Michael had been a drama professor at a university in Jacksonville Florida for years. This is going back to the mid 80's and early 90's. He also worked local threatre. 

Some of our other actors who worked with us recommended him to me and I started using him in our films. We train all the federal Police in the US except the FBI here at the Federal Law Enforcement Training Center. Michael became a member of our actor family (which consisted of about 30 people because in this area that's about all the good actors we could find). 

He usually played the same type of role he played on the Practice, that William Hinks role. The psycho killer. He of course was excellent. But he hated film acting. He was one of those people who loved the stage and thought that was the only real form of acting. But to make money he continued with us. 

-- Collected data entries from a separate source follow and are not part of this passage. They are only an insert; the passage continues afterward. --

(** The code of [_add_queryable_property_annotation] after the [try]
    block: the GROUP BY setup for aggregate-based annotations. *)
Definition group_by_setup (annotation : Expr) (full_group_by : bool) : M unit :=
  if contains_aggregate annotation then
    if full_group_by && negb (annotation_to_aggregate_map env) then
      modify_query (fun q => with_group_by q GBAll)
    else
      mlet _ := (fun s => if full_group_by && bool_decide (group_by (query s) = GBNone)
                          then add_fields (concrete_fields env) s else ret tt s) in
      modify_query (fun q => with_group_by q GBComputed)
  else ret tt.

(** The context manager [_add_queryable_property_annotation] used in a
    [with] statement: [enter] is the code up to the [yield] (it returns the
    yielded annotation with the reference still on the stack), [body] the
    block of the [with] statement. *)
Definition with_property_annotation {A} (enter : M Expr) (full_group_by : bool)
    (body : Expr -> M A) : M A :=
  mlet annotation := enter in
  mlet x := finally_pop (body annotation) in
  mlet _ := group_by_setup annotation full_group_by in
  ret x.

(** Django's [add_annotation(annotation, alias)] (1.8 and later):
    resolve the expression against this query, append the alias to the
    mask, store the resolved expression. *)
Definition add_annotation (resolve_expr : Expr -> M Expr) (e : Expr)
    (alias : QueryPath) : M unit :=
  mlet resolved := resolve_expr e in
  mlet _ := append_annotation_mask {[alias]} in
  modify_query (fun q => with_annotations q (<[alias := resolved]> (annotations q))).

(** [self.annotations[annotation_name]]. *)
Definition lookup_annotation (alias : QueryPath) : M Expr :=
  fun s => match annotations (query s) !! alias with
           | Some e => ROk e s
           | None => RErr KeyError s
           end.
(** * ScavengerBackupProxmox: retention of Proxmox VE backup archives

    A shallow embedding of [main.py] and the properties of its three parts:
    the file-name parser ([parse_backup_filename]), the retention planner
    (the grouping, sorting and slicing loop of [main]) and the deletion
    executor ([delete_backup_files]).

    Conventions of the embedding.
    - A Python [str] is a [string]; file names are taken over the ASCII
      range, where the classes [\w] and [\d] of [re] are [[A-Za-z0-9_]] and
      [[0-9]].
    - A Python [int] is a [Z]; the bound of the interpreter on the number
      of digits that [int] converts (4300 by default, far above the length
      of a file name) is not modelled.
    - A [Path] is the list of its components and the file system an
      association list in the order of a directory scan; an entry is a
      directory or a file, and the system may refuse to remove a file.
      Symbolic links are not modelled: every entry that a scan lists
      exists.
    - A call that may raise returns a [result]; code that reads or changes
      the file system or prints runs in the monad [M] over a [world].
    - [print] appends an event to the console of the world; the layout of
      the text is not modelled. *)

From Stdlib Require Import ZArith List String Ascii Bool Lia.
From Stdlib Require Import Permutation Sorted.
Import ListNotations.

Local Open Scope string_scope.
Local Open Scope Z_scope.

(** ** Exceptions and results *)

Inductive exn : Type :=
| ValueError
| FileNotFoundError
| IsADirectoryError
| PermissionError.

Inductive result (A : Type) : Type :=
| Ret (a : A)
| Raise (e : exn).

Arguments Ret {A} a.
Arguments Raise {A} e.

(** ** Python [str] operations *)

Module Str.

(** [s.startswith(p)], returning what follows the prefix. *)
Fixpoint strip_prefix (p s : string) : option string :=
  match p with
  | EmptyString => Some s
  | String a p' =>
      match s with
      | EmptyString => None
      | String c s' => if Ascii.eqb a c then strip_prefix p' s' else None
      end
  end.

Definition startswith (s p : string) : bool :=
  match strip_prefix p s with Some _ => true | None => false end.

Fixpoint drop (n : nat) (s : string) : string :=
  match n, s with
  | O, _ => s
  | S k, String _ t => drop k t
  | S _, EmptyString => EmptyString
  end.

Definition endswith (s p : string) : bool :=
  String.eqb (drop (String.length s - String.length p) s) p
  && (String.length p <=? String.length s)%nat.

(** [s.replace(old, new)] for a non-empty [old]: the occurrences of [old]
    are found from left to right and do not overlap; each one is replaced.
    [skip] counts the characters of the current occurrence still to be
    dropped. *)
Fixpoint replace_from (old new : string) (skip : nat) (s : string) : string :=
  match s with
  | EmptyString => EmptyString
  | String c t =>
      match skip with
      | S k => replace_from old new k t
      | O =>
          if startswith s old
          then new ++ replace_from old new (String.length old - 1) t
          else String c (replace_from old new 0 t)
      end
  end.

He is a wonderful, sensitive, person. Nothing like he plays on the screen. But he has those "bug eyes" and that evil stare. So I see him playing lots of "bad guy " roles. He is an actor that could go far if he gets the right breaks. 

This 2001 emmy nomination should help him a lot. He left Jacksonville about 5 years ago and headed for New York. He appeared in a one man show about the life of Oscar Wilde on Off, Off, Broadway. 

He he got a big part in the Iceman Cometh. He stared with Kevin Spacey and Tony Danza. He received rave reviews for both his plays and I guess Hollywood was the next logical stop. 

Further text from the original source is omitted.